→ **Task directions**:
Using the data beneath this instruction, retype only the lines from the one that contains "intros [Hl Hr" down to the one that contains "- intros tg l Htg.", both included, exactly as they appear.

→ **Provided information**:
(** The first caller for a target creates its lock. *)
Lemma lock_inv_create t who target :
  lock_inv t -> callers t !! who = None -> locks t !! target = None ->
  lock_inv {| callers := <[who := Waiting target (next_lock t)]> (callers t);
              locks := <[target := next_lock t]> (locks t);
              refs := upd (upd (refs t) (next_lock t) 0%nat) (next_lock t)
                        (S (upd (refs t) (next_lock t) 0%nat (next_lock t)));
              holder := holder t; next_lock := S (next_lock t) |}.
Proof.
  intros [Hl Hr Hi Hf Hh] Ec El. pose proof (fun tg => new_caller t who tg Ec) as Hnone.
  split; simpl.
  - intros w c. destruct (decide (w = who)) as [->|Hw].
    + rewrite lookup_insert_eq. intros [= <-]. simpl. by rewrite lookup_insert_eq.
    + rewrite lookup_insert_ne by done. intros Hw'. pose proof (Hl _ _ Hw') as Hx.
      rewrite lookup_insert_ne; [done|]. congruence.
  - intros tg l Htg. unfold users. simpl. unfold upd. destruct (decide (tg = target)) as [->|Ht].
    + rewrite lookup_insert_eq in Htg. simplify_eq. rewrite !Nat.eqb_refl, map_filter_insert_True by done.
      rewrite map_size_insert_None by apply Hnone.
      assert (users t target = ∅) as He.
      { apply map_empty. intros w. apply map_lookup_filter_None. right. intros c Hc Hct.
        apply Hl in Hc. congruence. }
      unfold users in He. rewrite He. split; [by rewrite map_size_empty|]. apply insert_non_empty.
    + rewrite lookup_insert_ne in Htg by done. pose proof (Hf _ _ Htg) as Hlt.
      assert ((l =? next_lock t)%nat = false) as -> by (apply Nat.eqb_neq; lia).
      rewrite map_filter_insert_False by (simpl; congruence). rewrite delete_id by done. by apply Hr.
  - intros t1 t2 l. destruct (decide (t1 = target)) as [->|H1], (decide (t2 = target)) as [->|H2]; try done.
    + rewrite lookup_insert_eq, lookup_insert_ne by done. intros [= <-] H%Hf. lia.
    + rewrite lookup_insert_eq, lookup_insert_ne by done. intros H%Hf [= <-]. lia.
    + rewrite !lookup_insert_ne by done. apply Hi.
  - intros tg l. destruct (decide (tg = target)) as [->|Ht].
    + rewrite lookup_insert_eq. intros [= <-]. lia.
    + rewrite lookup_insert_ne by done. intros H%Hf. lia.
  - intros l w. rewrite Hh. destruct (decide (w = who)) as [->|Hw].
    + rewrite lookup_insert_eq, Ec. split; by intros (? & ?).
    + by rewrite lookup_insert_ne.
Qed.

→ **Your solution**:
  intros [Hl Hr Hi Hf Hh] Ec El. pose proof (fun tg => new_caller t who tg Ec) as Hnone.
  split; simpl.
  - intros w c. destruct (decide (w = who)) as [->|Hw].
    + rewrite lookup_insert_eq. intros [= <-]. simpl. by rewrite lookup_insert_eq.
    + rewrite lookup_insert_ne by done. intros Hw'. pose proof (Hl _ _ Hw') as Hx.
      rewrite lookup_insert_ne; [done|]. congruence.
  - intros tg l Htg. unfold users. simpl. unfold upd. destruct (decide (tg = target)) as [->|Ht].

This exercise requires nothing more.